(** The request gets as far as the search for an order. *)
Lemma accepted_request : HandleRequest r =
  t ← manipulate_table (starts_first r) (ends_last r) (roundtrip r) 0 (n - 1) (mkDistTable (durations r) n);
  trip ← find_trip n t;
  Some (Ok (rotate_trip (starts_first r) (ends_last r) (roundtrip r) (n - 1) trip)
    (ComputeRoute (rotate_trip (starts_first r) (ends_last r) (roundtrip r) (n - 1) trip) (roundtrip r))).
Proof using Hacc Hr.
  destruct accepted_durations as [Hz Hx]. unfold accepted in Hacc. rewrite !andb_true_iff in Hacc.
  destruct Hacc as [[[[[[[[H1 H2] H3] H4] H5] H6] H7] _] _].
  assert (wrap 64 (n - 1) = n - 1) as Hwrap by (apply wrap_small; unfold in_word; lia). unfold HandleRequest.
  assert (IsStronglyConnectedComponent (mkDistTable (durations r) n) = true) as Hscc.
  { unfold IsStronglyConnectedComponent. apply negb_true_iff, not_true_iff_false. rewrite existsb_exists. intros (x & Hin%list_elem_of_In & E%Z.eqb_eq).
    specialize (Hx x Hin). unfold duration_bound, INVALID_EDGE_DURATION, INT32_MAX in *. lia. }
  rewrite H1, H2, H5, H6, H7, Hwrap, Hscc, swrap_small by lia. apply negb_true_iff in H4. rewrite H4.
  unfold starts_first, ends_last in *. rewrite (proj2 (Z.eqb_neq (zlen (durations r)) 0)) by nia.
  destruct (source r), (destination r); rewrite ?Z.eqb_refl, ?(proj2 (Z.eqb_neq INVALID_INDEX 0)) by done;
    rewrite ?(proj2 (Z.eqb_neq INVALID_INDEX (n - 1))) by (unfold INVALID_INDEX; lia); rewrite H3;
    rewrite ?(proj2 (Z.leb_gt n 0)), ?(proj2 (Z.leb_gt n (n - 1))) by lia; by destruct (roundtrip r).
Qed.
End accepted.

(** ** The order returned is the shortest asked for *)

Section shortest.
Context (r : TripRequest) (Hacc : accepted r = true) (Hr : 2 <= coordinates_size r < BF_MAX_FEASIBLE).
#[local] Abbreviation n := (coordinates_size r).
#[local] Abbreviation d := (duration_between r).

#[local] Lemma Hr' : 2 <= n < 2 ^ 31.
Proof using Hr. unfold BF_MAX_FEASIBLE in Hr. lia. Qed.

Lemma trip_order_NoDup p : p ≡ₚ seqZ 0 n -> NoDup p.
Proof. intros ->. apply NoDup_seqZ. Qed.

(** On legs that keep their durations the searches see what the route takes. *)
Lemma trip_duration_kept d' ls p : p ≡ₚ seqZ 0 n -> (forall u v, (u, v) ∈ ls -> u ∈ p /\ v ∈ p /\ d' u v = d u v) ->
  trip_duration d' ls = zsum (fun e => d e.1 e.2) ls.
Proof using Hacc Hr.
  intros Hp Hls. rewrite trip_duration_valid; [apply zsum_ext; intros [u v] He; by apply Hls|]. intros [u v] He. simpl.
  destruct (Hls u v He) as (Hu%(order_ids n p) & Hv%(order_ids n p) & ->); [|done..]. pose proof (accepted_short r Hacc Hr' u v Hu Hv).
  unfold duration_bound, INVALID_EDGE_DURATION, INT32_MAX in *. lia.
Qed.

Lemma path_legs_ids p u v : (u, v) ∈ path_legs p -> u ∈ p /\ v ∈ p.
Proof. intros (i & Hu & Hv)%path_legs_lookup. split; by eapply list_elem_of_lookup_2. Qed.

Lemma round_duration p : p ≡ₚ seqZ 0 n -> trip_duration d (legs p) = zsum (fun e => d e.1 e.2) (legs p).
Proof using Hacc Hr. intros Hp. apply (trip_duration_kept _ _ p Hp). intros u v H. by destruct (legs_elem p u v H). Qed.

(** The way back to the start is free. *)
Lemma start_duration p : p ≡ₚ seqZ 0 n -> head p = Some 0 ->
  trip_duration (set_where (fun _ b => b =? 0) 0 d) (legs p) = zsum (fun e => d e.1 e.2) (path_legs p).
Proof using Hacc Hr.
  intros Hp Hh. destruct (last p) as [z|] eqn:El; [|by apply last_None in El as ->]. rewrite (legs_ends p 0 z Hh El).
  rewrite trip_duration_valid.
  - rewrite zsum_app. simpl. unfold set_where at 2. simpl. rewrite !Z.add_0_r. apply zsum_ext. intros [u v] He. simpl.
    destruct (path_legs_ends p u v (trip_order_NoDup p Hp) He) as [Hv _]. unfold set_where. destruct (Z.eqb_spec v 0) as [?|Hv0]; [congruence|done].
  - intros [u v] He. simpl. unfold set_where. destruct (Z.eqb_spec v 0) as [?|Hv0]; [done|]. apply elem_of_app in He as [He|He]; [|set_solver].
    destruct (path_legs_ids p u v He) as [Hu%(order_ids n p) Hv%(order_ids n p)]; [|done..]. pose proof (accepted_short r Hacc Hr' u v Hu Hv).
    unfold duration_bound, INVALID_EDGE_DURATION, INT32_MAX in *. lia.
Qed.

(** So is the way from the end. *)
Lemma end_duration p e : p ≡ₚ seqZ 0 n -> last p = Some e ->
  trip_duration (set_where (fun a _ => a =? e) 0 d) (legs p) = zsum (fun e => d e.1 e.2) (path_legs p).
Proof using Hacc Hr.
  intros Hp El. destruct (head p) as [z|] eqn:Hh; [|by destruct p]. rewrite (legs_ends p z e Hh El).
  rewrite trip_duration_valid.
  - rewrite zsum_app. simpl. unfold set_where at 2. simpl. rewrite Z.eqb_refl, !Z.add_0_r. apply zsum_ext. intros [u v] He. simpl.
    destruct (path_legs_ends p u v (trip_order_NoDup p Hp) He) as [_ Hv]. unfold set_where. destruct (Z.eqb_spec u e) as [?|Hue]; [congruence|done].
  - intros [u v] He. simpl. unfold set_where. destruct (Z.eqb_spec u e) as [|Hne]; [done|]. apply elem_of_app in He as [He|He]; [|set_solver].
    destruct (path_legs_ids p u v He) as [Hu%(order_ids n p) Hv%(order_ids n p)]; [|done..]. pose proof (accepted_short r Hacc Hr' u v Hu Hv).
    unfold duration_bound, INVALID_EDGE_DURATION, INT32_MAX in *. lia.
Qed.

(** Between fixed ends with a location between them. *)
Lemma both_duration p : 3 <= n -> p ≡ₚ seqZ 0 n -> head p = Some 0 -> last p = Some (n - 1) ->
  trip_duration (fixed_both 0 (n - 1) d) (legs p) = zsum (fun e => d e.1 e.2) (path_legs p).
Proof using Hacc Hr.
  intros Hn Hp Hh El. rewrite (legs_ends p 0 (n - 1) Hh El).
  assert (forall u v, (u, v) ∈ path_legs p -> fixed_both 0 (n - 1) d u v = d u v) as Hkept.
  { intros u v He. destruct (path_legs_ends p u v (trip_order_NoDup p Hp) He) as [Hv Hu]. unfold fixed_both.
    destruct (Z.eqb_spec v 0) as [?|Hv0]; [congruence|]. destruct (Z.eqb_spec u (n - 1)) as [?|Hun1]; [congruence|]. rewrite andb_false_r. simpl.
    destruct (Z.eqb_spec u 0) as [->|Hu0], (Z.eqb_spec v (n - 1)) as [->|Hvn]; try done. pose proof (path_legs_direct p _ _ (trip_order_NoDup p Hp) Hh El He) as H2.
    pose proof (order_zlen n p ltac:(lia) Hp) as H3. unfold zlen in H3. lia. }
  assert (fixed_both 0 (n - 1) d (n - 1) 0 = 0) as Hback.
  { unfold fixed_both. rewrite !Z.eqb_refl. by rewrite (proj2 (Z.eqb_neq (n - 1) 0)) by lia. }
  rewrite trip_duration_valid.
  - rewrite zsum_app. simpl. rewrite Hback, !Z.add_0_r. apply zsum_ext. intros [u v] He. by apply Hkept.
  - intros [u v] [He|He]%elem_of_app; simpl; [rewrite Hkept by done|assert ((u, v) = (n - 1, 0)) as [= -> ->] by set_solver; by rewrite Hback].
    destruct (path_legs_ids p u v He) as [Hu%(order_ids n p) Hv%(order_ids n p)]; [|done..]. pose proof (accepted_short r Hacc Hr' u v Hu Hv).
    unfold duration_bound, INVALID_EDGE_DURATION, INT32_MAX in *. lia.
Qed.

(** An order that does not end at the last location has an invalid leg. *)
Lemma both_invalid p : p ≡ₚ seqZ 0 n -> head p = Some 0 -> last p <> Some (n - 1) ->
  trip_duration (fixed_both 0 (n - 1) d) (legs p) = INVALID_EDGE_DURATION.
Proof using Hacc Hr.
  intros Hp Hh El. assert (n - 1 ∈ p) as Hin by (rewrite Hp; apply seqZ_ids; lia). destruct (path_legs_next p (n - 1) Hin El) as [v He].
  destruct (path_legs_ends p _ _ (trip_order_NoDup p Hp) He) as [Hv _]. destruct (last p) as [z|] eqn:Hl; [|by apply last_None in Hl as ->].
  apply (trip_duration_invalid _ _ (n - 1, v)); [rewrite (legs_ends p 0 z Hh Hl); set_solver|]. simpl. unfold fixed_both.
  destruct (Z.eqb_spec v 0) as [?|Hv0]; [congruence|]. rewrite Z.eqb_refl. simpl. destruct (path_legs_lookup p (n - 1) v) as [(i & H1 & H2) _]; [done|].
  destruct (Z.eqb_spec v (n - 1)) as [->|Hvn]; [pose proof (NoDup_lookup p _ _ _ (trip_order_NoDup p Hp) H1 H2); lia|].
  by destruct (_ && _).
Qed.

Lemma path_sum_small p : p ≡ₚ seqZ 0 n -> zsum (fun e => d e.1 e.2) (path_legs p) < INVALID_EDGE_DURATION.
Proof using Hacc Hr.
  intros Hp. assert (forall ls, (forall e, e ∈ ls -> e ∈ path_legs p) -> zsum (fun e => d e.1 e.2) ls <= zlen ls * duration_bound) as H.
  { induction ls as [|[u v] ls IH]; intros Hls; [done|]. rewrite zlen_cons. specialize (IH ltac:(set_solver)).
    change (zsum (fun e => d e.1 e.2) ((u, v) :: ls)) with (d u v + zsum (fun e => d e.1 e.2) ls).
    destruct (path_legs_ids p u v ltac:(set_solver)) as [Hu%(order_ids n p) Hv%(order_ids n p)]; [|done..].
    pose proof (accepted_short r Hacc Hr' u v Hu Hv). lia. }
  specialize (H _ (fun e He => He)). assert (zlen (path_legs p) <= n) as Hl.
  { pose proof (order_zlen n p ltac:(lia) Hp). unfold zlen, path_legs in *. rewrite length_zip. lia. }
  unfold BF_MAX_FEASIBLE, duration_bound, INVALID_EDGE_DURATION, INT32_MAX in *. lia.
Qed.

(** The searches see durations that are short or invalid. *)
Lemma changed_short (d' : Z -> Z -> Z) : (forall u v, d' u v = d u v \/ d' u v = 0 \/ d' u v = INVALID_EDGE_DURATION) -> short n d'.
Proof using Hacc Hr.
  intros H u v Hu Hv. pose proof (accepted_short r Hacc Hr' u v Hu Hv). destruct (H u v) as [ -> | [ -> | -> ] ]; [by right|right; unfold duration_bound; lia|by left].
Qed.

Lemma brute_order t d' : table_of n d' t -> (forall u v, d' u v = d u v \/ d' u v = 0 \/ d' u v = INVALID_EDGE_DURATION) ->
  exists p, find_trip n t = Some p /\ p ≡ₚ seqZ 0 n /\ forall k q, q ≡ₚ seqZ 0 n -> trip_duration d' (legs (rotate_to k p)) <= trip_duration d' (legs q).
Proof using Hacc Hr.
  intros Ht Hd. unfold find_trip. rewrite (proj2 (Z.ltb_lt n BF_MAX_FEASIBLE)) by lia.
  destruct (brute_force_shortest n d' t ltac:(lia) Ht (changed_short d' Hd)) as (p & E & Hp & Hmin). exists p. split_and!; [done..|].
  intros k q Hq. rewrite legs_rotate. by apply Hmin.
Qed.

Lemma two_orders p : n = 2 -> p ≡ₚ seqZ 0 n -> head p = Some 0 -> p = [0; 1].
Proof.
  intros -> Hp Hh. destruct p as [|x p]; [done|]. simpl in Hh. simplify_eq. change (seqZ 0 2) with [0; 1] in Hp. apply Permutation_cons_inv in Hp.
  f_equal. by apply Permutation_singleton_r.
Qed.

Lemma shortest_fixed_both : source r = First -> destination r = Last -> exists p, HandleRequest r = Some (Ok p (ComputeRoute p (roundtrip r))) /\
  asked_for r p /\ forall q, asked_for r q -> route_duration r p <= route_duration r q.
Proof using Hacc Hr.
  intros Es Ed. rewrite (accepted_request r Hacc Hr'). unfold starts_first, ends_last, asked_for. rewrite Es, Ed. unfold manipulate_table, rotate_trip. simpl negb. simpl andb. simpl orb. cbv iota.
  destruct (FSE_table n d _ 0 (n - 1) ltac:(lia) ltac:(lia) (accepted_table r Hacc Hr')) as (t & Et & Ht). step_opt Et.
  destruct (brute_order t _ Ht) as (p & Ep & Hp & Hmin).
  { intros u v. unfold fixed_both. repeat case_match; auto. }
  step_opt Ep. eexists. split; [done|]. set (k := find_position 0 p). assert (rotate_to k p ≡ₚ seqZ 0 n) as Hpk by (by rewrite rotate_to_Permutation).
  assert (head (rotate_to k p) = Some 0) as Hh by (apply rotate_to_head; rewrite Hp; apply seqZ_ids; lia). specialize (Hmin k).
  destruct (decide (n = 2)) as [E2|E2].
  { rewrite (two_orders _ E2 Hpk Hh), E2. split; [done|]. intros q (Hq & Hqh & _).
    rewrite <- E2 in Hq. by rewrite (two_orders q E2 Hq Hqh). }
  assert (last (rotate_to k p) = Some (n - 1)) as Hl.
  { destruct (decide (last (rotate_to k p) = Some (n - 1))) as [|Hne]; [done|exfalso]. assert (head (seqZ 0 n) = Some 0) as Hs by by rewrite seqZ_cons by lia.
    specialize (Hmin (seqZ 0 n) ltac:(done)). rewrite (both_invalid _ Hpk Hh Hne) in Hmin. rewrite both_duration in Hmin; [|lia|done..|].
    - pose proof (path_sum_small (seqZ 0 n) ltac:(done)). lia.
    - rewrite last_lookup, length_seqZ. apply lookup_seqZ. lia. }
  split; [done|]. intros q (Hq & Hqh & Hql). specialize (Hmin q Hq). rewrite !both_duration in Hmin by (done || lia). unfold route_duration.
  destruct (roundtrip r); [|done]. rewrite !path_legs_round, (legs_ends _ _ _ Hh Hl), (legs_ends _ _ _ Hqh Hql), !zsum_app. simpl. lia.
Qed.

---------------

• [Assignment]:
Return exactly, and only, the lines from the start of the listing through the line with "rewrite H1, H2, H5, H6, H7, Hwrap, Hscc, swrap_small".

• [Answer for the task]:
(** The request gets as far as the search for an order. *)
Lemma accepted_request : HandleRequest r =
  t ← manipulate_table (starts_first r) (ends_last r) (roundtrip r) 0 (n - 1) (mkDistTable (durations r) n);
  trip ← find_trip n t;
  Some (Ok (rotate_trip (starts_first r) (ends_last r) (roundtrip r) (n - 1) trip)
    (ComputeRoute (rotate_trip (starts_first r) (ends_last r) (roundtrip r) (n - 1) trip) (roundtrip r))).
Proof using Hacc Hr.
  destruct accepted_durations as [Hz Hx]. unfold accepted in Hacc. rewrite !andb_true_iff in Hacc.
  destruct Hacc as [[[[[[[[H1 H2] H3] H4] H5] H6] H7] _] _].
  assert (wrap 64 (n - 1) = n - 1) as Hwrap by (apply wrap_small; unfold in_word; lia). unfold HandleRequest.
  assert (IsStronglyConnectedComponent (mkDistTable (durations r) n) = true) as Hscc.
  { unfold IsStronglyConnectedComponent. apply negb_true_iff, not_true_iff_false. rewrite existsb_exists. intros (x & Hin%list_elem_of_In & E%Z.eqb_eq).
    specialize (Hx x Hin). unfold duration_bound, INVALID_EDGE_DURATION, INT32_MAX in *. lia. }
  rewrite H1, H2, H5, H6, H7, Hwrap, Hscc, swrap_small by lia. apply negb_true_iff in H4. rewrite H4.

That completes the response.